I was in our local Apple store earlier today and noticed a new version of "Kid Pix" for sale there in the children's section (4 to 8 years). I happen to know quite well the original developer of "Kid Pix." (I hope he continues to have a good contract with the company currently updating and distributing the product.)

A dyslexic father designed “Kid Pix” for his dyslexic son. In the early 1990s, the MIT Media Lab professors and students believed that the creator of "Kid Pix" had designed the most innovative and most error-free user interface ever developed to that date. The father taught photography at the University of Oregon at Eugene. I saw him and his family regularly at SIGGRAPH conferences for many years. He has given me several of his books and photography CDs.

So, I hope you can understand, I see the talents of dyslexics wherever I look -- and I wonder why others do not see it.

Increasingly, I think of it as a history of science question -- or perhaps an epistemological question (since I was originally trained as an undergraduate in philosophy and especially logic, epistemology and the philosophy of science).

How do we know what we think we know? Do our empirical studies actually address the right issues with the proper testing instruments? Or, do we keep doing the same kinds of studies with marginal or inconsequential results?

If we look at things with different eyes, do we get very different (and much better) answers? Do we need very different tests and instruments to begin to understand talents and capabilities that we never thought were important -- but are now clearly very important in work and life as well as a truly modern educational system?
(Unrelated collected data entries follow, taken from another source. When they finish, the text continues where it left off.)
(** * shot: command-line driven region resolution (src/shot.c)

    A shallow embedding of [init_region], [parse_options], [get_output_path]
    and [main] of [src/shot.c].  C [int] values are integers of [Z]; text is
    [string]; the process state that the C code reaches through pointers,
    [stdout]/[stderr] and the platform is passed explicitly. *)

From Stdlib Require Import ZArith List String Ascii Bool Lia DecimalString.
Import ListNotations.
Open Scope string_scope.
Open Scope Z_scope.

(** ** C integers *)

(** Reinterpretation of an integer as a 32-bit signed [int]. *)
Definition to_int (z : Z) : Z := (z + 2 ^ 31) mod 2 ^ 32 - 2 ^ 31.

(** Conversion of an integer to an unsigned type of [bits] bits. *)
Definition to_unsigned (bits z : Z) : Z := z mod 2 ^ bits.

(** The code of a character constant, as [switch (c)] compares it. *)
Definition chr (a : ascii) : Z := Z.of_nat (nat_of_ascii a).

(** [printf("%d", z)]. *)
Definition fmt_d (z : Z) : string := NilZero.string_of_int (Z.to_int z).

(** ** atoi (libc) *)

Definition isspace (a : ascii) : bool :=
  let n := nat_of_ascii a in
  (Nat.eqb n 32 || (Nat.leb 9 n && Nat.leb n 13))%bool.

Definition digit_of (a : ascii) : option Z :=
  let n := Z.of_nat (nat_of_ascii a) in
  if ((48 <=? n) && (n <=? 57))%bool then Some (n - 48) else None.

Fixpoint atoi_digits (s : string) (acc : Z) : Z :=
  match s with
  | String a rest =>
      match digit_of a with
      | Some d => atoi_digits rest (10 * acc + d)
      | None => acc
      end
  | EmptyString => acc
  end.

Definition atoi_signed (s : string) : Z :=
  match s with
  | String "-" rest => - atoi_digits rest 0
  | String "+" rest => atoi_digits rest 0
  | _ => atoi_digits s 0
  end.

Fixpoint atoi_skip (s : string) : Z :=
  match s with
  | String a rest => if isspace a then atoi_skip rest else atoi_signed s
  | EmptyString => 0
  end.

(** The integer that the text denotes, without bound: leading white space,
    an optional sign, then decimal digits up to the first other character
    (0 when there is no digit). *)
Definition number_in (s : string) : Z := atoi_skip s.

(** [strtol(s, NULL, 10)] of glibc with a [long] of 64 bits: the number in
    the text, kept within [LONG_MIN] and [LONG_MAX]. *)
Definition strtol (s : string) : Z :=
  Z.max (- 2 ^ 63) (Z.min (2 ^ 63 - 1) (number_in s)).

(** [atoi] of glibc, [(int) strtol(s, NULL, 10)]: a number that does not fit
    an [int] keeps its low 32 bits. *)
Definition atoi (s : string) : Z := to_int (strtol s).

(** ** getopt_long (libc), for the option tables of [parse_options] *)

Inductive has_arg_t := no_argument | required_argument.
Like Lord Kelvin, can we be too easily fooled by working with “hard” numbers?

For example, why is it that we all agreed (and taught our students) for some 100 years that the ratio of dyslexic boys to girls was roughly 4 to 1 -- only to discover the real ratio was closer to 1 to 1 -- mainly because the girls had better social skills and did not act out -- so were not tested and were not identified.
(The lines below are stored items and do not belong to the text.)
(** * git-chglog: commit parser, commit filter and commit extractor

    A shallow embedding of the commit pipeline of git-chglog
    (commit parser, [commit_filter.go], [commit_extractor.go]) and the
    properties of its specification.

    Conventions of the embedding:
    - a Go [string] is a [string] of bytes; the library functions of
      [strings] and [regexp] are modelled on bytes, which agrees with Go on
      ASCII text (Go decodes UTF-8 runes for [\p{L}], case folding and
      Unicode white space);
    - a Go pointer that may be [nil] is an [option]; a slice is a [list];
      a Go [map] is a [gmap];
    - a run-time panic is an outcome of its own, distinct from a returned
      [error];
    - the external collaborators (git client, Jira client, logger,
      post-processor) act on an explicit world state. *)

From Stdlib Require Import ZArith Ascii String List Lia Bool Permutation Sorted.
From Stdlib Require Import OrderedTypeEx.
From stdpp Require Import base option list gmap strings sorting.

Set Warnings "-register-all".
Local Open Scope string_scope.
Local Open Scope list_scope.

(** ** Go's [strings] package, on byte strings *)

Module strings.

Fixpoint HasPrefix (s prefix : string) : bool :=
  match prefix, s with
  | EmptyString, _ => true
  | String a p', String b s' => if Ascii.eqb a b then HasPrefix s' p' else false
  | String _ _, EmptyString => false
  end.

(** [Index s sub]: byte offset of the first occurrence of [sub] in [s],
    or [-1]. *)
Fixpoint Index (s sub : string) : Z :=
  if HasPrefix s sub then 0%Z
  else match s with
       | EmptyString => (-1)%Z
       | String _ s' =>
           let i := Index s' sub in
           if (i <? 0)%Z then (-1)%Z else (i + 1)%Z
       end.

Fixpoint rev_to_string (acc : list ascii) (tail : string) : string :=
  match acc with
  | [] => tail
  | c :: acc' => rev_to_string acc' (String c tail)
  end.

(** The scanning loop of [Split] for a non-empty separator: [skip] bytes
    of a separator just found are still to be passed over, [cur] holds the
    current piece in reverse. *)
Fixpoint split_go (sep : string) (skip : nat) (cur : list ascii)
         (s : string) : list string :=
  match skip with
  | S k =>
      match s with
      | EmptyString => [rev_to_string cur ""]
      | String _ s' => split_go sep k cur s'
      end
  | O =>
      match s with
      | EmptyString => [rev_to_string cur ""]
      | String c s' =>
          if HasPrefix s sep
          then rev_to_string cur "" :: split_go sep (String.length sep - 1) [] s'
          else split_go sep 0 (c :: cur) s'
      end
  end.

Fixpoint explode (s : string) : list string :=
  match s with
  | EmptyString => []
  | String c s' => String c "" :: explode s'
  end.

(** [Split s sep]; an empty separator splits after each byte. *)
Definition Split (s sep : string) : list string :=
  match sep with
  | EmptyString => explode s
  | _ => split_go sep 0 [] s
  end.

Fixpoint Join (elems : list string) (sep : string) : string :=
  match elems with
  | [] => ""
  | [x] => x
  | x :: rest => x +:+ sep +:+ Join rest sep
  end.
Lately, it is looming larger in my mind that what we have here may be (what is called in medicine) a "referral bias" type problem.
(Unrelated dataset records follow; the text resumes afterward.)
(** * Orchestration core of minecraft-mcp-mineflayer

    A shallow embedding of the per-bot orchestration layer of the MCP
    server (task guard, suspension counter, status reporter, progress
    watchdog, crafting planner, smelting fallback chain, auto-shield poller
    and bot registry), with the properties the specification states about
    them.  Every definition follows the TypeScript source; collaborator
    calls (mineflayer, the clock) are inputs of the functions that make
    them. *)

From Stdlib Require Import ZArith Bool List Ascii String Lia Floats.
From stdpp Require Import base option list gmap strings.

Set Default Proof Using "Type".

(** ** JavaScript string helpers used by the source *)

Module JsString.

Local Open Scope string_scope.

(** [s.startsWith(p)] *)
Definition startsWith (s p : string) : bool := String.prefix p s.

(** [s.includes(sub)] *)
Fixpoint includes (s sub : string) : bool :=
  String.prefix sub s ||
  match s with
  | EmptyString => false
  | String _ s' => includes s' sub
  end.

(** [s.endsWith(suf)] *)
Fixpoint endsWith (s suf : string) : bool :=
  String.eqb s suf ||
  match s with
  | EmptyString => false
  | String _ s' => endsWith s' suf
  end.

Definition lower_ascii (c : ascii) : ascii :=
  let n := N_of_ascii c in
  if ((65 <=? n) && (n <=? 90))%N then ascii_of_N (n + 32) else c.

(** [s.toLowerCase()] on ASCII text *)
Fixpoint toLowerCase (s : string) : string :=
  match s with
  | EmptyString => EmptyString
  | String c s' => String (lower_ascii c) (toLowerCase s')
  end.

(** JavaScript truthiness of a string: only [""] is falsy. *)
Definition truthy (s : string) : bool := negb (String.eqb s "").

(** [list.some(x => n.includes(x))] *)
Definition includes_any (n : string) (xs : list string) : bool :=
  existsb (includes n) xs.

Example includes_examples :
  includes "cooked_beef" "beef" = true /\ includes "beef" "cooked_beef" = false
  /\ startsWith "raw_iron" "raw_" = true /\ endsWith "iron_ore" "_ore" = true
  /\ endsWith "ore_block" "_ore" = false /\ toLowerCase "Spectral_Arrow" = "spectral_arrow".
Proof. vm_compute. repeat split; reflexivity. Qed.

End JsString.

(** ** Results of code that may throw *)

Inductive Result (A : Type) : Type :=
| Ok (a : A)
| Throw (msg : string).
Arguments Ok {A} a.
Arguments Throw {A} msg.

(** ** Reference-counted auto-eat suspension and the equip helpers *)

Module Suspend.

Local Open Scope Z_scope.

Record Item := mkItem { item_name : string; item_type : Z; item_count : Z }.

(** What the collaborator is asked to do, with the value of
    [bot.__suspendAutoEat] (as the auto-feed poller would read it, line 552)
    while the call is pending. *)
Inductive Event :=
| EvEquip (name destination : string) (suspended : bool).

(** The dynamic properties of the bot object the helpers touch.  A property
    never assigned is [None] ([undefined]). *)
Record Bot := mkBot {
  suspendAutoEatCount : option Z;
  suspendAutoEat : option bool;
  inventory : list Item;
  calls : list Event
}.

Definition fresh_bot (inv : list Item) : Bot :=
  mkBot None None inv [].

(** [Number(x || 0)] for a counter property. *)
Definition number_or_zero (x : option Z) : Z :=
  match x with
  | Some c => c
  | None => 0
  end.

(** [!!bot.__suspendAutoEat] *)
Definition suspended (b : Bot) : bool :=
  match suspendAutoEat b with
  | Some f => f
  | None => false
  end.

Definition pushSuspendAutoEat (b : Bot) : Bot :=
  let c := number_or_zero (suspendAutoEatCount b) in
  mkBot (Some (c + 1)) (Some true) (inventory b) (calls b).

Definition popSuspendAutoEat (b : Bot) : Bot :=
  let c := number_or_zero (suspendAutoEatCount b) in
  let n := Z.max 0 (c - 1) in
  mkBot (Some n) (Some (0 <? n)) (inventory b) (calls b).

Inductive Op := Push | Pop.

Definition apply_op (b : Bot) (o : Op) : Bot :=
  match o with
  | Push => pushSuspendAutoEat b
  | Pop => popSuspendAutoEat b
  end.

(** A sequence of calls, first call first. *)
Definition run_ops (ops : list Op) (b : Bot) : Bot := fold_left apply_op ops b.

(** State and exceptions for the async helpers: a computation takes the bot
    and returns its result (or the thrown error) and the bot afterwards. *)
Definition M (A : Type) : Type := Bot -> Result A * Bot.

Definition ret {A} (a : A) : M A := fun b => (Ok a, b).
Definition throw {A} (msg : string) : M A := fun b => (Throw msg, b).
Definition bind {A B} (m : M A) (k : A -> M B) : M B :=
  fun b => match m b with
           | (Ok a, b') => k a b'
           | (Throw e, b') => (Throw e, b')
           end.
Definition modify (f : Bot -> Bot) : M unit := fun b => (Ok tt, f b).

(** [try { body } finally { fin }] where [fin] cannot throw. *)
Definition try_finally {A} (body : M A) (fin : Bot -> Bot) : M A :=
  fun b => let (r, b') := body b in (r, fin b').

Notation "'let!' x ':=' m 'in' k" := (bind m (fun x => k))
  (at level 10, x name, m at level 200, k at level 200).
Notation "'run!' m 'in' k" := (bind m (fun _ => k))
  (at level 10, m at level 200, k at level 200).

(** [await bot.equip(item, destination)]: the collaborator either resolves
    or rejects; [outcome] is its answer ([Some msg] = rejects with [msg]).
    The call is recorded together with the suspension flag in force. *)
Definition bot_equip (it : Item) (destination : string) (outcome : option string) : M unit :=
  fun b =>
    let b' := mkBot (suspendAutoEatCount b) (suspendAutoEat b) (inventory b)
                    (calls b ++ [EvEquip (item_name it) destination (suspended b)]) in
    match outcome with
    | None => (Ok tt, b')
    | Some msg => (Throw msg, b')
    end.

(** [bot.inventory.items().find(i => i.name === name)] *)
Definition find_item (name : string) (b : Bot) : option Item :=
  List.find (fun i => String.eqb (item_name i) name) (inventory b).

Definition hasArrows (b : Bot) : bool :=
  existsb (fun i => JsString.includes (item_name i) "arrow") (inventory b).

(** The guarded equip every helper but one uses:
    [pushSuspendAutoEat(bot); try { await bot.equip(..) } finally { popSuspendAutoEat(bot) }] *)
Definition guarded_equip (it : Item) (destination : string) (outcome : option string) : M unit :=
  run! modify pushSuspendAutoEat in
  try_finally (bot_equip it destination outcome) popSuspendAutoEat.

Definition equipBowIfAvailable (outcome : option string) : M bool :=
  fun b =>
    match find_item "bow" b with
    | Some bow =>
        if hasArrows b
        then (run! guarded_equip bow "hand" outcome in ret true) b
        else ret false b
    | None => ret false b
    end.

Definition melee_preference : list string :=
  [ "netherite_sword"; "diamond_sword"; "iron_sword"; "stone_sword";
    "golden_sword"; "wooden_sword";
    "netherite_axe"; "diamond_axe"; "iron_axe"; "stone_axe";
    "golden_axe"; "wooden_axe" ]%string.

Fixpoint equipBestMeleeWeapon_from (names : list string) (outcome : option string) : M bool :=
  match names with
  | [] => ret false
  | name :: rest =>
      fun b =>
        match find_item name b with
        | Some it => (run! bot_equip it "hand" outcome in ret true) b
        | None => equipBestMeleeWeapon_from rest outcome b
        end
  end.

Definition equipBestMeleeWeapon (outcome : option string) : M bool :=
  equipBestMeleeWeapon_from melee_preference outcome.

(** The part of the [equipItem] tool up to the equip (the durability lookup
    that follows reads only). *)
Definition equipItem (itemName destination : string) (outcome : option string) : M (bool * string) :=
  fun b =>
    match find_item itemName b with
    | None => throw ("Item '" +:+ itemName +:+ "' not found in inventory") b
    | Some it => (run! guarded_equip it destination outcome in ret (true, destination)) b
    end.

(** The equip step of the damage-triggered retaliation (the [entityHurt]
    handler): [if (!(await equipBowIfAvailable(bot)) || dist <= 8) await
    equipBestMeleeWeapon(bot)].  [within_melee] is [dist <= 8]. *)
Definition retaliate_equip (within_melee : bool) (bow_outcome melee_outcome : option string) : M unit :=
  let! hasBow := equipBowIfAvailable bow_outcome in
  if negb hasBow || within_melee
  then run! equipBestMeleeWeapon melee_outcome in ret tt
  else ret tt.

(** Every equip the computation asked for was made with the flag set. *)
Definition all_equips_suspended (evs : list Event) : bool :=
  forallb (fun e => match e with EvEquip _ _ f => f end) evs.

(** The count is a non-negative integer or still unassigned. *)
Definition count_ok (b : Bot) : Prop := 0 <= number_or_zero (suspendAutoEatCount b).

Lemma push_count (b : Bot) :
  number_or_zero (suspendAutoEatCount (pushSuspendAutoEat b))
  = number_or_zero (suspendAutoEatCount b) + 1.
Proof. reflexivity. Qed.

Lemma pop_count (b : Bot) :
  number_or_zero (suspendAutoEatCount (popSuspendAutoEat b))
  = Z.max 0 (number_or_zero (suspendAutoEatCount b) - 1).
Proof. reflexivity. Qed.

Lemma apply_op_count_ok (b : Bot) (o : Op) : count_ok b -> count_ok (apply_op b o).
Proof.
  unfold count_ok. destruct o; simpl.
  - intros H. lia.
  - intros _. lia.
Qed.

Lemma apply_op_flag (b : Bot) (o : Op) :
  count_ok b ->
  suspendAutoEat (apply_op b o)
  = Some (0 <? number_or_zero (suspendAutoEatCount (apply_op b o))).
Proof.
  unfold count_ok. destruct o; simpl; intros H; [|reflexivity].
  f_equal. symmetry. apply Z.ltb_lt. lia.
Qed.

Lemma run_ops_count_ok (ops : list Op) (b : Bot) : count_ok b -> count_ok (run_ops ops b).
Proof.
  revert b. induction ops as [|o ops IH]; intros b H; simpl; [exact H|].
  apply IH. now apply apply_op_count_ok.
Qed.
Most professionals in the field see every day mostly a long line of school failures and “at risk” children -- those who are too young to have found a way to some measure of success (often necessarily outside of school), great or small. (Sometimes, even the needed brain structures and capacities are not there until later in the child’s development, we are told.)

In contrast, I, and a few others, see almost exclusively those who are highly successful or very highly successful, in our attempt to see what can be learned from them that may be useful to dyslexics and non-dyslexics alike.

Can it be that so much depends on what one sees every day -- as well as what we were taught to see in our own student days?

Almost all the extremely successful people I write about were never tested and were able to find, mostly on their own, some innovative way to excel and to think well of themselves outside of school, that is, outside of continuous failure situations.

(In recent years, often the situation has changed and these highly successful dyslexics learn about dyslexia and related conditions, and the significance of their own personal histories, through the testing of their children.)

As attachments, for your interest, I am including a copy of a summary paper I wrote years ago for the journal of the Hong Kong pediatricians as well as a set of several excerpts from the Epilogue for the new second edition of In the Mind's Eye. Please have a look and tell me what you think. (As it happens, I learned at the Miami conference that the Hong Kong paper is now required reading in an Israeli graduate program, among other places.)

Again, thanks so much for your thoughtful efforts. I hope the discussion will continue.